For one thing, NCH discovered that they were doing too much thyroid testing and have since established new standards for when to give thyroid tests. Digging deeper into its processes, NCH is now working with Blue Cross and Blue Shield on cutting back the number of radiological procedures that are performed, one third of which are unnecessary.

Weiss believes that this close collaboration “will provide ‘almost real-time feedback’ that NCH’s physician medical director will be sharing with physicians.”

After the collaboration completes its examination of processes, they will move on to outcomes.

It’s a comfortable partnership, Weiss asserts, because there’s no real pressure. It’s all voluntary with nothing to lose.
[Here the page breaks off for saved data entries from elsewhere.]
(* ===== verification/RefreshFacts.v ===== *)
(** * What a node tells of itself

    [Node::refresh] and [Cluster::update_partitions] on a node that answers.
    [node_refreshed]: the request is the four commands, the friends are the hosts of
    the list of services that have no alias yet, in their order and once each, and
    the counters are those of the answer.  [partitions_taken]: the partitions of the
    bitmaps are routed to the node from then on, and the others where they were. *)

From stdpp Require Import base list strings gmap.
From Stdlib Require Import ZArith Lia.
From S2P Require Import Prelude ResultCodes Monad ByteOrder Slices Text Buffer Policy.
From S2P Require Import Connection Hosts Info ClientPolicy ConnectionPool Nodes Cluster.
From S2P Require Import ConnectionFacts PoolFacts PartitionFacts.
Import Connection Message.

#[local] Open Scope Z_scope.
#[local] Open Scope m_scope.

(** ** An info exchange on a pooled connection *)

Section Refresh.
Context `{BO : ByteOrder} `{CL : Clock} `{DI : Dialer Net}.
Implicit Types s : Node * Node.Shared Net.

Definition held (queue : nat) (c : Connection) : ConnectionPool.PooledConnection :=
  ConnectionPool.mkPooledConnection queue (Some c).

(** The connection [c] is next in line at [s], and has the answer to read. *)
Record asked (timeout : option Duration) (commands : list bytes)
    (entries : list (bytes * bytes)) (rest : bytes) s s1 (queue : nat) (c : Connection) : Prop := {
  asked_connection : Node.get_connection timeout s = Ret (held queue c) s1;
  asked_answer : exists newlines v t,
    incoming (conn c) = info_message v t (response_text entries newlines) ++ rest /\
    utf8_valid (response_text entries newlines) = true /\
    len (response_text entries newlines) <= MAX_BUFFER_SIZE;
  asked_lines : entries <> [] /\ Forall (fun e => plain e.1 /\ plain e.2) entries;
  asked_room : 8 + len (join newline commands ++ [newline]) <= accepts (conn c);
  asked_length : len (join newline commands ++ [newline]) < 2 ^ 64
}.

(** [c'] is [c] after the exchange. *)
Definition exchanged (commands : list bytes) (rest : bytes) (c c' : Connection) : Prop :=
  incoming (conn c') = rest /\
  outgoing (conn c') = outgoing (conn c) ++ info_message 2 1 (join newline commands ++ [newline]).

Lemma pooled_info timeout commands entries rest s s1 queue c :
  asked timeout commands entries rest s s1 queue c ->
  exists c', exchanged commands rest c c' /\
    forall s2, Node.with_pool (ConnectionPool.drop (held queue c')) s1 = Ret tt s2 ->
      Node.info timeout commands s = Ret (entries_map entries) s2.
Proof.
  intros [Hc (newlines & v & t & Hi & Hu & Hl) [Hne Hp] Hroom Hlen].
  destruct (info_spec commands entries newlines v t rest c Hi Hne Hp Hu Hl Hlen Hroom)
    as (c' & E & Hi' & Ho').
  exists c'. split; [split; assumption|]. intros s2 Hd.
  unfold Node.info, bind. rewrite Hc. unfold Node.on_pooled, held. cbn [ConnectionPool.conn].
  rewrite E. unfold bind. cbn [ConnectionPool.queue].
  unfold held in Hd. rewrite Hd. reflexivity.
Qed.

(** The pool is all that an operation on it changes. *)
Lemma with_pool_node {A} (m : M (ConnectionPool.Pooled Net) A) s a s' :
  Node.with_pool m s = Ret a s' -> exists pool, s'.1 = Node.set_connection_pool pool s.1.
Proof.
  destruct s as [n [queues net]]. unfold Node.with_pool.
  destruct (m _) as [b p| | |]; try discriminate. intros [= <- <-]. eexists. reflexivity.
Qed.

(** ** The list of services *)

Definition service_text (h : bytes * Z) : bytes := h.1 ++ 58 :: str (dec_string h.2).

Definition services_text (hs : list (bytes * Z)) : bytes := join 59 (service_text <$> hs).

Definition service_ok (h : bytes * Z) : Prop :=
  Forall (fun c => (58 =? c) = false) h.1 /\ Forall (fun c => (59 =? c) = false) h.1 /\ in_u 16 h.2.

Definition service_alias (policy : ClientPolicy) (h : bytes * Z) : Host :=
  Node.alias_of policy h.1 h.2.

(** The hosts without an alias, each once. *)
Definition add_friend (friends : list Host) (alias : Host) : list Host :=
  if bool_decide (alias ∈ friends) then friends else friends ++ [alias].

Definition new_friends (current : gset Host) (hosts : list Host) : list Host :=
  foldl add_friend [] (filter (fun h => h ∉ current) hosts).

(** How many of the hosts have one. *)
Definition references (current : gset Host) (hosts : list Host) : Z :=
  len (filter (fun h => h ∈ current) hosts).

Definition referred (k : Z) (n : Node) : Node :=
  Node.set_reference_count (wrap_u 64 (Node.reference_count n + k)) n.

Lemma service_split h :
  service_ok h -> split (Z.eqb 58) (service_text h) = [h.1; str (dec_string h.2)].
Proof.
  intros (H1 & _ & Hp & _). unfold service_text.
  rewrite split_sep by (exact H1 || reflexivity).
  rewrite split_piece; [reflexivity|]. apply dec_string_free; [exact Hp|]. intros d Hd. lia.
Qed.

Lemma referred_more j k n : referred k (referred j n) = referred (j + k) n.
Proof.
  assert (forall r, wrap_u 64 (wrap_u 64 (r + j) + k) = wrap_u 64 (r + (j + k))) as E
    by (intros r; unfold wrap_u; rewrite Zplus_mod_idemp_l; f_equal; lia).
  unfold referred, Node.set_reference_count. cbn. rewrite E. reflexivity.
Qed.

Lemma add_friends_loop_spec current hs : forall friends (n : Node) (sh : Node.Shared Net),
  Forall service_ok hs -> in_u 64 (Node.reference_count n) ->
  Node.add_friends_loop current (service_text <$> hs) friends (n, sh)
  = let hosts := service_alias (Node.client_policy n) <$> hs in
    Ret (foldl add_friend friends (filter (fun h => h ∉ current) hosts))
      (referred (references current hosts) n, sh).
Proof.
  induction hs as [|h hs IH]; intros friends n sh Hs Hr; cbv zeta.
  - cbn. unfold ret, referred, references. cbn. rewrite Z.add_0_r, wrap_u_id by exact Hr.
    destruct n; reflexivity.
  - apply Forall_cons in Hs as [Hh Hs]. cbn [fmap list_fmap Node.add_friends_loop].
    rewrite service_split by exact Hh. destruct Hh as (_ & _ & Hp).
    rewrite parse_u16_dec by exact Hp. unfold bind at 1, on_fst, get. cbn [fst snd].
    fold (service_alias (Node.client_policy n) h).
    set (a := service_alias (Node.client_policy n) h).
    rewrite filter_cons. unfold references. rewrite filter_cons.
    case_bool_decide as Ha.
    + rewrite decide_False by (intros H; exact (H Ha)). rewrite decide_True by exact Ha.
      unfold bind, Node.modify, on_fst. cbn [fst snd].
      fold (referred 1 n). rewrite IH; [|exact Hs|apply (wrap_u_range 64); lia].
      cbn [Node.client_policy referred Node.set_reference_count].
      change (Node.set_reference_count _ n) with (referred 1 n).
      rewrite referred_more, len_cons. reflexivity.
    + rewrite (decide_True _ _ Ha). rewrite (decide_False _ _ Ha). cbn [foldl].
      unfold add_friend at 2. case_bool_decide; apply (IH _ n sh Hs Hr).
Qed.

Lemma services_split hs :
  hs <> [] -> Forall service_ok hs -> split (Z.eqb 59) (services_text hs) = service_text <$> hs.
Proof.
  intros Hne Hs. apply split_join; [destruct hs; [congruence|discriminate]|].
  apply Forall_fmap. eapply Forall_impl; [exact Hs|]. intros h (_ & H2 & Hp & _). unfold compose.
  unfold service_text. apply Forall_app. split; [exact H2|]. constructor; [reflexivity|].
  apply dec_string_free; [exact Hp|]. intros d Hd. lia.
Qed.

Lemma services_text_nil hs : hs <> [] -> services_text hs <> [].
Proof.
  destruct hs as [|h [|h' hs]]; [congruence|intros _ E..]; unfold services_text, service_text in E;
    cbn in E; destruct h.1; discriminate E.
Qed.

Lemma add_friends_spec (current : gset Host) (m : gmap bytes bytes) hs (n : Node) (sh : Node.Shared Net) :
  m !! Node.services_name n = Some (services_text hs) ->
  Forall service_ok hs -> in_u 64 (Node.reference_count n) ->
  Node.add_friends current m (n, sh)
  = let hosts := service_alias (Node.client_policy n) <$> hs in
    Ret (new_friends current hosts) (referred (references current hosts) n, sh).
Proof.
  intros Hm Hs Hr. unfold Node.add_friends, bind at 1, on_fst, get. cbn [fst snd]. rewrite Hm.
  destruct hs as [|h hs].
  - change (services_text []) with (@nil Z).
    pose proof (add_friends_loop_spec current [] [] n sh Hs Hr) as E. exact E.
  - destruct (services_text (h :: hs)) as [|c text] eqn:E;
      [destruct (services_text_nil (h :: hs) ltac:(discriminate) E)|].
    rewrite <- E, services_split by (discriminate || exact Hs).
    apply (add_friends_loop_spec current (h :: hs) [] n sh Hs Hr).
Qed.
“It’s like learning day at the casino,” he observes, and eventually, he hopes that the data sharing will lead to payers providing the system with their profit margins, a disclosure that would help NCH greatly.

Says Weiss, “If we can get to that point we have it made. We’ll be like the Maytag repair guy, which gets them away from paying us for sickness. That’s the tragedy of the current system. We can’t afford to continue to do what we’ve done.”

What are your thoughts on Weiss’ approach to keeping patients healthy and out of the hospital? What incentives would you suggest? What incentives has your organization adopted to reduce unnecessary testing and expenses?